Matuail 2023

Dev Patel

A view of the Matuail landfill. © Dev Patel, 2023

Dhaka's roads feature more than 1.6 million cars—swerving, halting, and of course, always honking. The Matuail landfill offers stark relief from the rest of the city's constant cacophony of horns. The quiet creates an almost unnerving feeling of isolation from the bustle just blocks away.

Yet despite this difference in sound, the landfill shares a key characteristic with the nearby streets laden with the never-ending cycles of buses, rickshaws, and cars: massive amounts of emissions. According to an estimate from April 2021, the 4,000 kilograms of methane gas released from this site every hour equal the environmental damage of an additional 190,000 vehicles to the road. In other words—even amid the absence of honks—Matuail emits enough methane to effectively increase the number of cars in Dhaka by nearly 12 percent.

In June, I had the chance to visit this landfill and speak with members of the local community. The site itself looms as a massive mountain of trash. Although daunting, the heap should be much larger given the size of Dhaka which produces more than 30,000 tons of solid waste per day. More than half of this waste in urban Bangladesh remains uncollected, ending up clogging drains or discarded alongside roads, as I witnessed even a few blocks from the landfill. The 100-acre dump at Matuail constitutes one of two sites in Dhaka and receives the majority of trash—far exceeding its original capacity. As a result, authorities have been forced to dump waste onto mounds far too high (70 feet in some places) or even into a nearby lake.

In the dense residential area about 1 kilometer from the landfill, a site on the side of the road where residents throw their garbage. © Dev Patel, 2023

At first, I had trouble locating the main site, caught in the maze of paths characteristic of the city's dense residential areas. Almost no one I spoke to in the residential area nearby could direct me to the landfill, a testament to how little interaction most people have with the dump despite living just over a kilometer away. Firms engaging in basic industrial production line the street leading up to the main entrance, appearing to operate largely independent of the dump.

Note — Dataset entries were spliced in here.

Lemma update_effect txid op db l db' m r :
  wf_db db -> op_wf txid op -> Delete op = false ->
  db !! Table op = Some m -> m !! op_key txid op = Some r ->
  run_stmt db (SUpdate (Table op) (subst_obj txid (Values op))
    (key_where (Table op) (key_value txid op <$> primary_key (Table op)))) = Ok (l, db') ->
  db' = effect txid db op.
Proof.
  intros W (_ & K & _ & Hv) Hd Hm Hr E. run_inv E. unfold on_table in E. res_inv.
  match goal with H : row_of _ _ = Ok ?x, H' : of_option _ _ = _ |- _ => idtac | _ => idtac end.
  match goal with H : row_of _ _ = Ok ?x |- _ => rename H into Hrow, x into values end.
  assert (Hst : stored (Table op) (subst_obj txid (Values op)) = values) by (unfold stored; by rewrite Hrow).
  assert (Hl : leaves_key (Table op) values).
  { rewrite <- Hst. apply stored_leaves_key. by rewrite subst_obj_keys. }
  match goal with H : db !! _ = Some ?x |- _ => assert (x = m) as -> by congruence end.
  match goal with H : update_rows _ _ _ _ = Ok _ |- _ => rewrite update_key in H by (done || by apply W);
    apply checked_Ok in H as [_ ->] end.
  rewrite (alter_effect txid op db m Hm). f_equal. rewrite <- op_key_eq.
  apply map_eq. intros k. destruct (decide (k = op_key txid op)) as [->|Hne].
  - rewrite lookup_alter_eq, lookup_partial_alter_eq, Hr. unfold row_effect. by rewrite Hd, Hst.
  - by rewrite lookup_alter_ne, lookup_partial_alter_ne by done.
Qed.

Lemma insert_effect txid op db l db' m :
  wf_db db -> op_wf txid op -> Delete op = false ->
  db !! Table op = Some m -> m !! op_key txid op = None ->
  check_all (fun c => match obj_get c (Key op) with Some _ => Ok tt
    | None => Err (Errorf "key column %q is missing" [c]) end) (primary_key (Table op)) = Ok tt ->
  run_stmt db (SInsert (Table op) (obj_override (subst_obj txid (Values op)) (subst_obj txid (Key op)))) = Ok (l, db') ->
  db' = effect txid db op.
Proof.
  intros W Hop Hd Hm Hr Hc E. destruct (op_wf_cols _ _ Hop) as [Ht _]. destruct Hop as (_ & K & Hn & Hv).
  rewrite obj_override_app in E.
  2:{ rewrite fmap_app, !subst_obj_keys, <- fmap_app. done. }
  run_inv E. unfold on_table in E. res_inv.
  match goal with H : row_of _ _ = Ok ?x |- _ => rename H into Hrow, x into r end.
  match goal with H : db !! _ = Some ?x |- _ => assert (x = m) as -> by congruence end.
  assert (completed db (Table op) r = r) as Hcomp.
  { unfold completed. by destruct (String.eqb_spec (Table op) "transactions"). }
  rewrite Hcomp in *. unfold insert_row in *. res_inv.
  destruct (m !! pk_of (Table op) r) eqn:Epk; [done|].
  match goal with H : checked _ _ = Ok _ |- _ => apply checked_Ok in H as [_ ->] end.
  destruct (row_of_app _ _ _ _ Hrow) as (rv & rk & Hrv & Hrk & ->).
  assert (pk_of (Table op) (rv ∪ rk) = op_key txid op) as Hpk.
  { rewrite pk_of_union.
    - unfold pk_of, op_key. rewrite check_all_Ok in Hc. unfold key_ok in K. rewrite Forall2_fmap_r in K.
      apply list_fmap_ext. intros i c Hi. rewrite Forall_lookup in Hc. specialize (Hc i c Hi).
      pose proof (row_of_lookup _ _ _ c Hrk) as Hl. rewrite subst_obj_get in Hl.
      destruct (obj_get c (Key op)) as [v|] eqn:Eg; [|done]. cbn in Hl.
      destruct Hl as (y & Hy & Hlk). unfold cell. rewrite Hlk. cbn.
      eapply Forall2_lookup_lr in K; [|done|done]. destruct K as (ty & Hty & Hk).
      unfold key_value in Hk. rewrite Eg in Hk. cbn in Hk.
      unfold convert in Hy. rewrite Hty in Hy. apply of_option_Ok in Hy. by eapply sql_convert_id.
    - intros c Hcin. pose proof (row_of_lookup _ _ _ c Hrv) as Hl.
      destruct (obj_get c (subst_obj txid (Values op))) eqn:Eg; [|done]. exfalso.
      apply (Hv c); [|done]. rewrite <- (subst_obj_keys txid). apply obj_get_elem. eauto. }
  rewrite (alter_effect txid op db m Hm). f_equal. rewrite Hpk.
  apply map_eq. intros k. destruct (decide (k = op_key txid op)) as [->|Hne].
  - rewrite lookup_insert_eq, lookup_partial_alter_eq, Hr. unfold row_effect, stored. by rewrite Hd, Hrv, Hrk.
  - by rewrite lookup_insert_ne, lookup_partial_alter_ne by done.
Qed.

(** An entry that applies has exactly its effect. *)
Lemma applyOne_visible txid op w u w' :
  wf_db (visible w) -> op_wf txid op -> applyOne txid op w = (Ok u, w') ->
  wf_db (visible w') /\ visible w' = effect txid (visible w) op /\ (w' = w \/ w' = put (visible w') w).
Proof.
  intros W Hop E. destruct (op_wf_cols _ _ Hop) as [Ht Hcols].
  unfold applyOne in E. rewrite Hcols in E. m_inv.
  rewrite <- (zip_with_fmap is_ (key_value txid op)) in *.
  change (zip_with is_ _ _) with (key_where (Table op) (key_value txid op <$> primary_key (Table op))) in *.
  destruct (Delete op) eqn:Hd.
  - match goal with H : exec _ _ = _ |- _ => apply exec_write in H as (l & db & Hr & ->); [|done..] end.
    pose proof (run_stmt_wf _ _ _ _ W Hr) as W'. apply delete_effect in Hr; [|done..].
    rewrite visible_put. subst. auto.
  - m_inv. match goal with H : count _ _ _ = _ |- _ => apply count_Ok in H as (-> & m & Hm & ->) end.
    rewrite select_key in * by (done || by apply W || apply Hop). rewrite <- op_key_eq in *.
    destruct (m !! op_key txid op) as [r|] eqn:Hr.
    + change (0 <? Z.of_nat (List.length (option_list (Some r)))) with true in *. cbn match in *.
      destruct (subst_obj txid (Values op)) as [|kv vs] eqn:Evs.
      * m_inv. split; [done|]. split; [|by left]. rewrite (alter_effect _ _ _ _ Hm).
        assert (partial_alter (row_effect txid op) (op_key txid op) m = m) as ->.
        { apply map_eq. intros k. destruct (decide (k = op_key txid op)) as [->|Hne].
          - rewrite lookup_partial_alter_eq, Hr. unfold row_effect. rewrite Hd, Evs, stored_nil. cbn.
            by rewrite (left_id_L ∅ (∪)).
          - by rewrite lookup_partial_alter_ne. }
        by rewrite insert_id.
      * match goal with H : exec _ _ = _ |- _ => apply exec_write in H as (l & db & Hx & ->); [|done..] end.
        pose proof (run_stmt_wf _ _ _ _ W Hx) as W'. rewrite <- Evs in Hx.
        eapply update_effect in Hx; [|done..]. rewrite visible_put. subst. auto.
    + change (0 <? Z.of_nat (List.length (option_list (@None Row)))) with false in *. cbn match in *.
      match goal with H : exec _ _ = _ |- _ => apply exec_write in H as (l & db & Hx & ->); [|done..] end.
      pose proof (run_stmt_wf _ _ _ _ W Hx) as W'.
      match goal with H : check_all _ _ = Ok ?a |- _ => destruct a end.
      eapply insert_effect in Hx; [|done..]. rewrite visible_put. subst. auto.
Qed.

(** The columns of an entry could all hold their values. *)
Definition convertible (txid : string) (op : WriteOp) : Prop :=
  Delete op = false -> exists r, row_of (Table op) (subst_obj txid (Values op)) = Ok r.

Lemma run_update_row_of db t values c l db' : run_stmt db (SUpdate t values c) = Ok (l, db') -> exists r, row_of t values = Ok r.
Proof. intros E. run_inv E. res_inv. eauto. Qed.
Lemma run_insert_row_of db t values l db' : run_stmt db (SInsert t values) = Ok (l, db') -> exists r, row_of t values = Ok r.
Proof. intros E. run_inv E. res_inv. eauto. Qed.

Lemma applyOne_convertible txid op w u w' : op_wf txid op -> applyOne txid op w = (Ok u, w') -> convertible txid op.
Proof.
  intros (_ & _ & Hn & _) E Hd. unfold applyOne in E. rewrite Hd in E. m_inv.
  match goal with H : (if ?b then _ else _) _ = _ |- _ => destruct b end.
  - destruct (subst_obj txid (Values op)); [by exists ∅|].
    match goal with H : exec _ _ = _ |- _ => apply exec_write in H as (rs & db & Hx & _); [|done..] end.
    by apply run_update_row_of in Hx.
  - match goal with H : exec _ _ = _ |- _ => apply exec_write in H as (rs & db & Hx & _); [|done..] end.
    rewrite obj_override_app in Hx by (by rewrite fmap_app, !subst_obj_keys, <- fmap_app).
    apply run_insert_row_of in Hx as [r Hr]. apply row_of_app in Hr as (rv & _ & Hrv & _). eauto.
Qed.

Lemma ref_op_wf txid i r : op_wf txid (ref_op txid i r).
Proof.
  split; [done|]. split; [|split].
  - unfold key_ok. cbn. repeat constructor; eexists; (split; [reflexivity|]); unfold key_value; cbn.
    + by destruct (String.eqb txid TxIDPlaceholder).
    + done.
  - cbn. rewrite !NoDup_cons, !not_elem_of_cons. split_and!; try done; try apply not_elem_of_nil. by constructor.
  - cbn. intros c Hc. rewrite !elem_of_cons, elem_of_nil in *. naive_solver.
Qed.
End apply_facts.

(** ** What a commit does *)

(** The references of an envelope, as entries of [tx_refs]. *)
Fixpoint write_refs (txid : string) (i : nat) (refs : list Ref) : list WriteOp :=
  match refs with [] => [] | r :: refs => ref_op txid i r :: write_refs txid (S i) refs end.

(** The tables with the transaction's own row in the log. *)
Definition logged (row : Row) (db : tables) : tables :=
  alter (fun m => <[pk_of "transactions" row := row]> m) "transactions" db.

The guard station at the entrance of the main road to the landfill. © Dev Patel, 2023
Two guards stationed at the main entrance. © Dev Patel, 2023

At this point, a pair of armed security guards monitoring the gate marked the end of my rickshaw journey. Though they would not let me access the site through this primary road without written confirmation from the city, they kindly pointed out that they couldn't see what I might do if instead I walked around the other side.

A water pump moving contaminated runoff across the road. © Dev Patel, 2023
A water pump moving contaminated runoff across the road. © Dev Patel, 2023

This road also played host to a water pump, nominally intended to divert the toxic runoff from the landfill to a proper treatment facility. Contaminated water from garbage dumps poses a serious health threat to those living nearby. As far as I could tell, however, the pump simply moved water across the street into the same type of roadside waterways spanning all slum areas (and as you can see from the photo, the massive holes in the piping meant even achieving that task was aspirational at best). 

Across the road from the landfill, a site where workers sorted through materials to resell. © Dev Patel, 2023
Across the road from the landfill, a site where workers sorted through materials to resell.

Walking around out of view of the guards, I saw the first signs of economic activity relying on the site itself. People here sorted through trash to resell it for other uses, and some I spoke with had been doing so for two decades. Women constituted about half of the workers I encountered. These recycling mills form the inspiration for Zareen Tasneem Sharif's "Junior Nobel" prize-winning proposal to revitalize the landfill and treat the existing waste at large scale.

A woman climbing up a mound of trash to sort through the refuse. © Dev Patel, 2023
A road in-progress of being built alongside the landfill. © Dev Patel, 2023

I met some day laborers working to build a road alongside the heaping mounds, as well as a few people who parsed through the garbage itself. Along this side—away from the security guard entrance—the runoff flowed unmanaged. In a sign of the dire environmental conditions, even standing liquid bubbled quite regularly.

Standing water near the landfill. © Dev Patel, 2023
Bubbling in the water runoff near the landfill.© Dev Patel, 2023

All of the people with whom I spoke explained that they had long ago grown accustomed to the environmental impacts of the landfill. They held the view that the quality of their day-to-day experience on the job was to be expected given their state of poverty, engendering a sentiment of acceptance rather than complaint. Without hope for any short-term realization of an "eco town" or similar rejuvenation of the land, the community around Matuail seems stuck with the landfill's sights, smells, and sounds (or lack thereof) for many years to come.